Rubashov is suspect of the newer comrades seeing them as a new species: “militant philosophers.”

He shares the long and fascinating story of “Little Loewy” and his wanderings in Western Europe trying to serve the party. The world he described very much reminded me of the days before the European Union when travel was more complex with each nation requiring visas, passports and such for everything and multiple currencies and the need to change money at every border crossing and so on.

However, Rubashov does allow that he is suspected of having been behind Loewy’s death. He never really denies this charge.

“The Party knew only one crime; to swerve from the course laid out; only one punishment: death. Death was no mystery in the movement; there was nothing exalted about it: it was the logical solution to political divergences.”
Soon however he is arrested and an old friend, Ivanov, is questioning him. He wants Rubashov to come to realize that he can confess to something, and not get himself killed. They would then “reform” him at the same time. However, Ivanov’s underling, Geletkin, is convinced that this is a bad tactic. Punishment and death are the way for Rubashov. Ivanov vigorously disagrees but he is somewhat cautious about this younger underling.

However, before the interrogation of Rubashov advances, Ivanov is deposed and the younger Geletkin takes over and is in charge of the interrogation.
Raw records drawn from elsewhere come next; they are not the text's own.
(** Beside the total: a result other than null that is not truthy would be
    shown itself. *)
Definition total_label (hot : jsval) (suffix : string) : res (option string) :=
  if truthy hot then let? t := child (prop "total_latency_ms" hot) in Ok (Some (t +:+ suffix)) else Ok None.

Definition run_section (features : option (list raw_impact)) (v : view) : res run_panel :=
  let? total := total_label (vw_hot v) " ms total" in
  let? hot := stage_rows (hot_row v) HOT_STAGES in
  let? shown := verdict_shown v in
  let? card := (if shown then let? c := VerdictCard (vw_hot v) in let? e := evidence_section features in Ok (Some (c, e)) else Ok None) in
  let? verified := verified_label v in
  let? memory := stage_rows (memory_row v) MEMORY_META in
  Ok (mkRunPanel total hot card (truthy (vw_memory v) && bool_decide (vw_pollState v = PPolling)) verified memory).

(** The section of a run is there once one was started and unless it failed
    before an answer. *)
Definition run_visible (v : view) : bool :=
  match vw_runState v with RIdle => false | RRunning | RDone => true | RError => truthy (vw_hot v) end.

Definition SimulateView (scenarios : list Scenario) (v : view) : res sim_view :=
  let? features := featureImpacts (vw_hot v) in
  let? header := total_label (vw_hot v) " ms" in
  let? section := (if run_visible v then let? s := run_section features v in Ok (Some s) else Ok None) in
  Ok (mkSimView header (scenario_button (vw_selected v) <$> scenarios) (bool_decide (vw_runState v = RIdle))
    (match vw_runState v, vw_error v with RError, Some (String _ _ as e) => Some e | _, _ => None end) section).

(** The panel of a batch, once it is done. *)
Definition batch_panel (b : BatchResult) : list (string * jsval) :=
  [("min", br_min b); ("p50", br_p50 b); ("p95", br_p95 b); ("p99", br_p99 b); ("max", br_max b)] ++
  (if 0 <? br_errors b then [("errors", JNum (of_Z (br_errors b)))] else []).

Definition batch_title (b : BatchResult) : string :=
  "Batch latency · " +:+ string_of_Z (br_n b - br_errors b) +:+ "/" +:+ string_of_Z (br_n b) +:+ " ok".

(** [disabled] of the two buttons, and their labels. *)
Definition run_button (rs : RunState) : bool * string :=
  if bool_decide (rs = RRunning) then (true, "Running…") else (false, "Run Simulation").
Definition batch_button (rs : RunState) (b : BatchState) : bool * string :=
  match b with
  | BtRunning => (true, "Running 50×…")
  | _ => (bool_decide (rs = RRunning), "Batch (50× concurrent)")
  end.

(** ** Facts *)

(** A value React can show. *)
Definition showable (v : jsval) : Prop := ∃ s, child v = Ok s.

(** A stage of a route's answer, once it arrived. *)
Lemma stage_arrived s : ∃ o, json_normal (stage_json s) = JObj o ∧ prop "ok" (JObj o) = JBool (st_ok s) ∧
  prop "artifact" (JObj o) = JStr (st_artifact s).
Proof. destruct s as [ok ms a [e|]]; eexists; split; [reflexivity|by split|reflexivity|by split]. Qed.

Lemma stage_row_ok meta state r label :
  (∀ x, truthy r = true → prop "artifact" r = x → showable x) → ∃ row, StageRow meta state r label = Ok row.
Proof.
  intros H. unfold StageRow. destruct state; simpl; try (by eexists).
  all: destruct (truthy r); simpl; [destruct (H _ eq_refl eq_refl) as [s ->]|]; by eexists.
Qed.

Lemma stage_rows_ok row l : (∀ m, m ∈ l → ∃ r, row m = Ok r) → ∃ rs, stage_rows row l = Ok rs.
Proof.
  induction l as [|m l IH]; intros H; simpl; [by eexists|].
  destruct (H m ltac:(left)) as [r ->]. destruct IH as [rs E]; [intros m' Hm; apply H; by right|]. simpl. rewrite E. by eexists.
Qed.

(** Answers with a stage under each key. *)
Definition staged (keys : list string) (v : jsval) : Prop := ∀ k, k ∈ keys → ∃ s, prop k v = json_normal (stage_json s).

Lemma staged_flag keys v k : staged keys v → truthy v = true → k ∈ keys → ∃ b, stage_flag k v = Ok b.
Proof.
  intros S T Hk. destruct (S k Hk) as [s E]. destruct (stage_arrived s) as (o & Eo & _). unfold stage_flag, get.
  assert (is_nullish v = false) as -> by (by destruct v). simpl. rewrite E, Eo. by eexists.
Qed.

Lemma staged_rows keys v k s : staged keys v → k ∈ keys → prop k v = json_normal (stage_json s) → showable (prop "artifact" (prop k v)).
Proof. intros _ _ E. rewrite E. destruct (stage_arrived s) as (o & -> & _ & ->). by eexists. Qed.

Lemma staged_showable keys v k : staged keys v → k ∈ keys → showable (prop "artifact" (if truthy v then prop k v else JUndef)).
Proof. intros S Hk. destruct (truthy v); [|by eexists]. destruct (S k Hk) as [s E]. by eapply staged_rows. Qed.

Lemma count_ok_staged keys' keys v :
  staged keys v → truthy v = true → (∀ k, k ∈ keys' → k ∈ keys) → ∃ n, count_ok keys' v = Ok n.
Proof.
  intros S T. induction keys' as [|k keys' IH]; intros H; simpl; [by eexists|].
  destruct (staged_flag keys v k S T (H k ltac:(left))) as [b ->]. simpl.
  destruct IH as [n ->]; [intros x Hx; apply H; by right|]. by eexists.
Qed.

(** Missing, or an object whose values are numbers. *)
Definition numeric (v : jsval) : Prop :=
  is_nullish v = true ∨ ∃ o, v = JObj o ∧ ∀ e, e ∈ o → ∃ n, e.2 = JNum n.

(** The evidence of an answer has numbers for values. *)
Definition numeric_evidence (hot : jsval) : Prop :=
  numeric (prop "shap_values" (prop "classifier_evidence" hot)) ∧ numeric (prop "input_features" (prop "classifier_evidence" hot)).

Lemma numeric_prop k v : numeric v → ∃ n, nullish (prop k v) (JNum zero) = JNum n.
Proof.
  intros [N|(o & -> & H)]; [by destruct v; try done; eexists|]. simpl.
  destruct (obj_get k o) as [x|] eqn:E; [|by eexists]. apply obj_get_elem in E. destruct (H _ E) as [n Hn].
  simpl in *. subst x. by eexists.
Qed.

Lemma raw_impacts_ok inputs l :
  numeric inputs → (∀ e, e ∈ l → ∃ n, e.2 = JNum n) →
  ∃ fs, raw_impacts inputs l = Ok fs ∧ ∃ ns, number_impacts fs = Ok ns.
Proof.
  intros Hi. induction l as [|e l IH]; intros H; [by repeat eexists|]. cbn [raw_impacts]. unfold input_text.
  destruct (numeric_prop e.1 inputs Hi) as [n ->]. cbn [try_let res_bind].
  destruct IH as (fs & -> & ns & Ens); [intros x Hx; apply H; by right|]. cbn [try_let res_bind].
  eexists. split; [reflexivity|]. destruct (H e ltac:(left)) as [k Hk]. cbn [number_impacts ri_impact]. rewrite Hk, Ens. by eexists.
Qed.

Lemma features_ok hot : numeric_evidence hot → ∃ f, featureImpacts hot = Ok f ∧ ∃ p, evidence_section f = Ok p.
Proof.
  intros [Hs Hi]. unfold featureImpacts. destruct (truthy _) eqn:T; [|by repeat eexists].
  destruct Hs as [N|(o & E & H)]; [by destruct (prop "shap_values" _)|]. rewrite E.
  destruct (raw_impacts_ok (nullish (prop "input_features" (prop "classifier_evidence" hot)) (JObj []))
    (take 8 (sort_by by_impact_of (value_entries (JObj o))))) as (fs & -> & ns & Ens).
  - destruct Hi as [N|(o' & -> & H')]; right; [|by exists o'].
    exists []. split; [by destruct (prop "input_features" _)|]. intros e He. by apply elem_of_nil in He.
  - intros e He. apply H. simpl in He. apply elem_of_take in He as (i & Hl & _). apply list_elem_of_lookup_2 in Hl.
    rewrite sort_by_perm, obj_entries_perm in Hl. exact Hl.
  - cbn [try_let res_bind]. eexists. split; [reflexivity|]. destruct fs as [|r fs]; [by eexists|].
    exists (Some (ClassifierEvidencePanel ns)). exact (f_equal (res_bind (λ fs, Ok (Some (ClassifierEvidencePanel fs)))) Ens).
Qed.

(** What the page needs of an answer of the simulation route. *)
Record hot_shape (hot : jsval) : Prop := {
  hs_object : truthy hot = true;
  hs_staged : staged HOT_PATH_STAGES hot;
  hs_total : showable (prop "total_latency_ms" hot);
  hs_verdict : showable (prop "verdict" hot);
  hs_path : showable (prop "execution_path" hot);
  hs_evidence : numeric_evidence hot;
  hs_action : truthy (prop "ok" (prop "orchestrator" hot)) = true →
    ∃ a s, js_slice 8 (prop "action_id" hot) = Ok a ∧ child a = Ok s
}.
He has a dramatically different view of the past, and what the current attitudes of the Communist party and direction should take. Thus Rubashov is being accused of crimes against the party and he realizes he is facing the possibility of a death sentence.

The essence of the novel’s position is that this is a period of time when the Russian Communist party was undergoing an important period of change. The older generation of leaders which included both Ivanov and Rubashov had views that the younger generation, now taking over power, abhor. The older generation of Ivanov and Rubashov wanted to spread communism to the other European nations and make Russian-style Communism the European continent’s way to be. The younger generation believes that the spread of communism cannot, as the older generation assumes, become universal, even in Europe at this particular time. Rather, the Russian nation should consolidate its own communist position and bide its time until the historical movement is ripe for them to begin to spread communism abroad. Thus leaders like Ivanov and Rubashov must be removed from power and from life itself.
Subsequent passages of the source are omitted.